** Data follows **

Definition encodeTemplate (template : list Attribute) : ffi nat :=
  ffi* values := fmap_list (λ a, own (at_value a)) template in
  new_buffer (fill_block (ATTRIBUTE_SIZE * Nat.max (length template) 1)
                (concat (imap (λ i p, attribute_stores i p.1 p.2) (zip template values)))).

(** ** The size-then-fill convention *)

(** [call] gets the address of the output, 0 for null, and the address of the length. *)
Definition twoPhase (name : FunctionName) (call : N → N → ffi N) (elementSize : nat) : ffi (list N) :=
  ffi* len := alloc (N.of_nat ULONG_SIZE) in
  ffi* code := call 0%N (address len) in
  ffi* _ := check name code in
  ffi* wanted := readUlong len 0 in
  ffi* out := alloc (N.max (Z.to_N wanted * N.of_nat elementSize) 1) in
  ffi* code := call (address out) (address len) in
  ffi* _ := check name code in
  ffi* written := readUlong len 0 in
  ffi* bytes := read_buffer out in
  fret (take (N.to_nat (N.min (Z.to_N written * N.of_nat elementSize) (length64 bytes))) bytes).

(** ** The module *)

(** The count 0, which the provider reads as no limit. *)
Definition no_limit : num := NFin (QArith_base.inject_Z 0).

Definition initialize : ffi unit :=
  ffi* args := new_buffer (fill_block 48 [S64 32 (Z.to_N OS_LOCKING_OK)]) in
  ffi* code := invoke C_Initialize [APtr (address args)] in
  if negb (ok code) && negb (Number code =? Z.of_N (ckr_CryptokiAlreadyInitialized ReturnValue))%Z
  then check C_Initialize code else fret tt.

(** [close] is the closing of the library; it is called whatever [C_Finalize] returns. *)
Definition finalize (close : ffi unit) : ffi unit :=
  ffi* code := invoke C_Finalize [APtr 0] in
  ffi* _ := close in
  check C_Finalize code.

(** [#slotInfo]. *)
Definition slotInfo (slot : N) : ffi SlotInfo :=
  let absent := {| si_id := Number slot; si_tokenLabel := []; si_tokenPresent := false; si_maxSessions := no_limit |} in
  ffi* slotb := alloc 112 in
  ffi* code := invoke C_GetSlotInfo [AU64 (Z.of_N slot); APtr (address slotb)] in
  ffi* present := (if ok code then ffi* flags := getBigUint64 slotb 96 in
                                   fret (negb (N.land flags SLOT_FLAG_TOKEN_PRESENT =? 0)%N) else fret false) in
  if negb present then fret absent
  else
    ffi* tokenb := alloc 224 in
    ffi* code := invoke C_GetTokenInfo [AU64 (Z.of_N slot); APtr (address tokenb)] in
    if ok code then
      ffi* bytes := read_buffer tokenb in
      ffi* maxSessions := getBigUint64 tokenb 104 in
      fret {| si_id := Number slot; si_tokenLabel := trimmedText (take 32 bytes); si_tokenPresent := true;
              si_maxSessions := if (maxSessions =? UNAVAILABLE_INFORMATION)%N then no_limit
                                else NFin (QArith_base.inject_Z (Number maxSessions)) |}
    else fret {| si_id := Number slot; si_tokenLabel := []; si_tokenPresent := true; si_maxSessions := no_limit |}.

(** A number of loop turns given as a double, cut at a bound. *)
Definition turns (n : Z) (bound : nat) : nat := Z.to_nat (Z.min n (Z.of_nat bound)).

Definition slots (tokenPresent : bool) : ffi (list SlotInfo) :=
  let flag := AU8 (if tokenPresent then 1 else 0) in
  ffi* count := alloc (N.of_nat ULONG_SIZE) in
  ffi* _ := checked_call C_GetSlotList [flag; APtr 0; APtr (address count)] in
  ffi* total := readUlong count 0 in
  if (total =? 0)%Z then fret []
  else
    ffi* ids := alloc (Z.to_N total * N.of_nat ULONG_SIZE) in
    ffi* _ := checked_call C_GetSlotList [flag; APtr (address ids); APtr (address count)] in
    ffi* resolved := readUlong count 0 in
    fmap_list (λ index, ffi* slot := getBigUint64 ids (index * ULONG_SIZE) in slotInfo slot)
      (seq 0 (Z.to_nat (Z.min total resolved))).

(** The loop of [mechanisms] over the whole words of a block. *)
Fixpoint words (n : nat) (bytes : list N) : list N :=
  match n with
  | O => []
  | S n => if length bytes <? ULONG_SIZE then [] else get64 0 bytes :: words n (drop ULONG_SIZE bytes)
  end.

Definition mechanisms (slot : Z) : ffi (list Z) :=
  ffi* raw := twoPhase C_GetMechanismList (λ out len, invoke C_GetMechanismList [AU64 slot; APtr out; APtr len]) ULONG_SIZE in
  fret (map Number (words (length raw) raw)).

(** The handle a call writes into a new buffer. *)
Definition with_handle (f : FunctionName) (args : list native_arg) : ffi Z :=
  ffi* handle := alloc (N.of_nat ULONG_SIZE) in
  ffi* _ := checked_call f (args ++ [APtr (address handle)]) in
  readUlong handle 0.

Definition openSession (slot : Z) : ffi Z := with_handle C_OpenSession [AU64 slot; AU64 SESSION_FLAGS; APtr 0; APtr 0].
Definition closeSession (session : Z) : ffi unit := checked_call C_CloseSession [AU64 session].
Definition logout (session : Z) : ffi unit := checked_call C_Logout [AU64 session].

Definition login (session : Z) (pin : jstr) : ffi unit :=
  ffi* pinb := own (utf8_encode pin) in
  ffinally
    (ffi* code := invoke C_Login [AU64 session; AU64 USER_TYPE_USER; APtr (address pinb); AU64 (Z.of_nat (length (utf8_encode pin)))] in
     if negb (ok code) && negb (Number code =? Z.of_N (ckr_UserAlreadyLoggedIn ReturnValue))%Z
     then check C_Login code else fret tt)
    (fill_zero pinb).

(** The loop of [findObjects], followed for [fuel] batches: [None] is a loop that goes on after
    these.  [found] may exceed the batch, and then a read is out of range. *)
Fixpoint find_loop (fuel : nat) (session : Z) (batch count : nat) (handles : list Z) : ffi (option (list Z)) :=
  match fuel with
  | O => fret None
  | S fuel =>
      ffi* _ := checked_call C_FindObjects [AU64 session; APtr (address batch); AU64 (Z.of_nat FIND_BATCH); APtr (address count)] in
      ffi* found := readUlong count 0 in
      ffi* more := fmap_list (λ index, readUlong batch (index * ULONG_SIZE)) (seq 0 (turns found (S FIND_BATCH))) in
      if (found <? Z.of_nat FIND_BATCH)%Z then fret (Some (handles ++ more)) else find_loop fuel session batch count (handles ++ more)
  end.

(** [try { loop } finally { cleanup }] around a loop that may still go on: then nothing follows. *)
Definition loop_finally {A} (m : ffi (option A)) (cleanup : ffi unit) : ffi (option A) :=
  λ w, match m w with (Ok None, w') => (Ok None, w') | (r, w') => let '(_, w'') := cleanup w' in (r, w'') end.

(** The first [fuel] batches of the call; [None] when it is still searching. *)
Definition findObjects (fuel : nat) (session : Z) (template : list Attribute) : ffi (option (list Z)) :=
  ffi* encoded := encodeTemplate template in
  ffi* _ := checked_call C_FindObjectsInit [AU64 session; APtr (address encoded); AU64 (Z.of_nat (length template))] in
  loop_finally
    (ffi* batch := alloc (N.of_nat (FIND_BATCH * ULONG_SIZE)) in
     ffi* count := alloc (N.of_nat ULONG_SIZE) in
     find_loop fuel session batch count [])
    (ffi* _ := invoke C_FindObjectsFinal [AU64 session] in fret tt).

(** What the first pass of [getAttributes] read for an attribute: its length unless unavailable,
    and the buffer made for its value. *)
Record sized := { sz_type : N; sz_length : option N; sz_buffer : nat }.

Definition size_attribute (sizes : nat) (it : nat * N) : ffi sized :=
  let '(index, type) := it in
  ffi* length := getBigUint64 sizes (index * ATTRIBUTE_SIZE + 16) in
  let unavailable := (length =? UNAVAILABLE_INFORMATION)%N in
  let size := if unavailable then 0%N else Z.to_N (Number length) in
  ffi* buffer := alloc (N.max size 1) in
  fret {| sz_type := type; sz_length := if unavailable then None else Some size; sz_buffer := buffer |}.

Definition sized_stores (index : nat) (s : sized) : list store :=
  let offset := index * ATTRIBUTE_SIZE in
  [S64 offset (sz_type s);
   S64 (offset + 8) (match sz_length s with Some _ => address (sz_buffer s) | None => 0%N end);
   S64 (offset + 16) (default UNAVAILABLE_INFORMATION (sz_length s))].

Definition read_sized (fillb : nat) (it : nat * sized) : ffi Attribute :=
  let '(index, s) := it in
  ffi* length := getBigUint64 fillb (index * ATTRIBUTE_SIZE + 16) in
  if (length =? UNAVAILABLE_INFORMATION)%N then fret {| at_type := sz_type s; at_value := []; at_present := false |}
  else ffi* bytes := read_buffer (sz_buffer s) in
       fret {| at_type := sz_type s; at_value := take (N.to_nat (N.min (Z.to_N (Number length)) (length64 bytes))) bytes; at_present := true |}.

Definition getAttributes (session object : Z) (types : list N) : ffi (list Attribute) :=
  let size := ATTRIBUTE_SIZE * Nat.max (length types) 1 in
  let call b := invoke C_GetAttributeValue [AU64 session; AU64 object; APtr (address b); AU64 (Z.of_nat (length types))] in
  ffi* sizes := new_buffer (fill_block size (concat (imap (λ i type, [S64 (i * ATTRIBUTE_SIZE) type]) types))) in
  ffi* _ := call sizes in
  ffi* sized := fmap_list (size_attribute sizes) (imap pair types) in
  ffi* fillb := new_buffer (fill_block size (concat (imap sized_stores sized))) in
  ffi* _ := (if existsb (λ s, match sz_length s with Some _ => true | None => false end) sized
             then ffi* _ := call fillb in fret tt else fret tt) in
  fmap_list (read_sized fillb) (imap pair sized).

Definition setAttributes (session object : Z) (template : list Attribute) : ffi unit :=
  ffi* encoded := encodeTemplate template in
  checked_call C_SetAttributeValue [AU64 session; AU64 object; APtr (address encoded); AU64 (Z.of_nat (length template))].

Definition destroyObject (session object : Z) : ffi unit := checked_call C_DestroyObject [AU64 session; AU64 object].

Definition generateKey (session : Z) (mechanism : N) (template : list Attribute) : ffi Z :=
  ffi* mech := encodeMechanism mechanism None in
  ffi* encoded := encodeTemplate template in
  with_handle C_GenerateKey [AU64 session; APtr (address mech); APtr (address encoded); AU64 (Z.of_nat (length template))].

Definition generateKeyPair (session : Z) (mechanism : N) (publicTemplate privateTemplate : list Attribute) : ffi (Z * Z) :=
  ffi* mech := encodeMechanism mechanism None in
  ffi* publicEncoded := encodeTemplate publicTemplate in
  ffi* privateEncoded := encodeTemplate privateTemplate in
  ffi* publicHandle := alloc (N.of_nat ULONG_SIZE) in
  ffi* privateHandle := alloc (N.of_nat ULONG_SIZE) in
  ffi* _ := checked_call C_GenerateKeyPair
      [AU64 session; APtr (address mech); APtr (address publicEncoded); AU64 (Z.of_nat (length publicTemplate));
       APtr (address privateEncoded); AU64 (Z.of_nat (length privateTemplate)); APtr (address publicHandle);
       APtr (address privateHandle)] in
  ffi* public := readUlong publicHandle 0 in
  ffi* private := readUlong privateHandle 0 in
  fret (public, private).

Definition deriveKey (session : Z) (mechanism : N) (params : option MechanismParams) (base : Z) (template : list Attribute) : ffi Z :=
  ffi* mech := encodeMechanism mechanism params in
  ffi* encoded := encodeTemplate template in
  with_handle C_DeriveKey [AU64 session; APtr (address mech); AU64 base; APtr (address encoded); AU64 (Z.of_nat (length template))].

(** The single-part operations: an initialisation with the mechanism and the key, then the data. *)
Definition crypt_init (f : FunctionName) (session : Z) (mechanism : N) (params : option MechanismParams) (key : Z) : ffi unit :=
  ffi* mech := encodeMechanism mechanism params in
  checked_call f [AU64 session; APtr (address mech); AU64 key].
Definition single_part (init f : FunctionName) (session : Z) (mechanism : N) (params : option MechanismParams) (key : Z)
    (data : list N) : ffi (list N) :=
  ffi* _ := crypt_init init session mechanism params key in
  ffi* input := own data in
  twoPhase f (λ out len, invoke f [AU64 session; APtr (address input); AU64 (Z.of_nat (length data)); APtr out; APtr len]) 1.

Definition encrypt := single_part C_EncryptInit C_Encrypt.
Definition decrypt := single_part C_DecryptInit C_Decrypt.
Definition sign := single_part C_SignInit C_Sign.

Definition verify (session : Z) (mechanism : N) (params : option MechanismParams) (key : Z) (message signature : list N) : ffi unit :=
  ffi* _ := crypt_init C_VerifyInit session mechanism params key in
  ffi* input := own message in
  ffi* tag := own signature in
  checked_call C_Verify [AU64 session; APtr (address input); AU64 (Z.of_nat (length message)); APtr (address tag);
                         AU64 (Z.of_nat (length signature))].
End ffi.

(** ** Loading the library *)

(** What the runtime answers: whether it is Windows, whether it has [dlopen], what [dlopen] throws,
    what [C_GetFunctionList] returns and writes, and the words at the list it gives. *)
Record loader := {
  ld_windows : bool;
  ld_has_dlopen : bool;
  ld_open : res jstr unit;
  ld_code : N;
  ld_list : N;
  ld_word : nat → N;
}.

(** The functions bound, and whether the library was opened and closed again. *)
Record binding := { bd_result : res pkcs11_error (list (FunctionName * N)); bd_opened : bool; bd_closed : bool }.

Definition unavailable (reason : jstr) : res pkcs11_error (list (FunctionName * N)) := Err (Pkcs11UnavailableError (Some reason)).

Fixpoint bind_functions (word : nat → N) (index : list (FunctionName * nat)) : res pkcs11_error (list (FunctionName * N)) :=
  match index with
  | [] => Ok []
  | (name, slot) :: index =>
      if (word slot =? 0)%N then unavailable (js "the module does not implement " ++ js (fn_name name))
      else let* rest := bind_functions word index in Ok ((name, word slot) :: rest)
  end.

Definition bindFunctionList (ld : loader) : binding :=
  let refused r := {| bd_result := r; bd_opened := false; bd_closed := false |} in
  if ld_windows ld
  then refused (unavailable (js "Cryptoki on Windows uses a 4-byte CK_ULONG and packed structs, which this binding " ++ js "does not encode"))
  else match ld_open ld with
  | Err message => refused (unavailable message)
  | Ok _ =>
      if negb (Number (ld_code ld) =? Z.of_N (ckr_Ok ReturnValue))%Z
      then let value := Z.to_N (Number (ld_code ld)) in
           {| bd_result := Err (Pkcs11TokenError (js "C_GetFunctionList") value (returnValueName value)); bd_opened := true; bd_closed := false |}
      else if (ld_list ld =? 0)%N
      then {| bd_result := unavailable (js "C_GetFunctionList returned a null function list"); bd_opened := true; bd_closed := true |}
      else let r := bind_functions (ld_word ld) FUNCTION_INDEX in
           {| bd_result := r; bd_opened := true; bd_closed := negb (is_ok r) |}
  end.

** End of Data **

▸ **Directions for this task**
Repeat exactly the lines of the listing from its first line through the line that holds "ffi* written := readUlong len 0 in". Nothing else should appear.

▸ **Answer area**
Definition encodeTemplate (template : list Attribute) : ffi nat :=
  ffi* values := fmap_list (λ a, own (at_value a)) template in
  new_buffer (fill_block (ATTRIBUTE_SIZE * Nat.max (length template) 1)
                (concat (imap (λ i p, attribute_stores i p.1 p.2) (zip template values)))).

(** ** The size-then-fill convention *)

(** [call] gets the address of the output, 0 for null, and the address of the length. *)
Definition twoPhase (name : FunctionName) (call : N → N → ffi N) (elementSize : nat) : ffi (list N) :=
  ffi* len := alloc (N.of_nat ULONG_SIZE) in
  ffi* code := call 0%N (address len) in
  ffi* _ := check name code in
  ffi* wanted := readUlong len 0 in
  ffi* out := alloc (N.max (Z.to_N wanted * N.of_nat elementSize) 1) in
  ffi* code := call (address out) (address len) in
  ffi* _ := check name code in
  ffi* written := readUlong len 0 in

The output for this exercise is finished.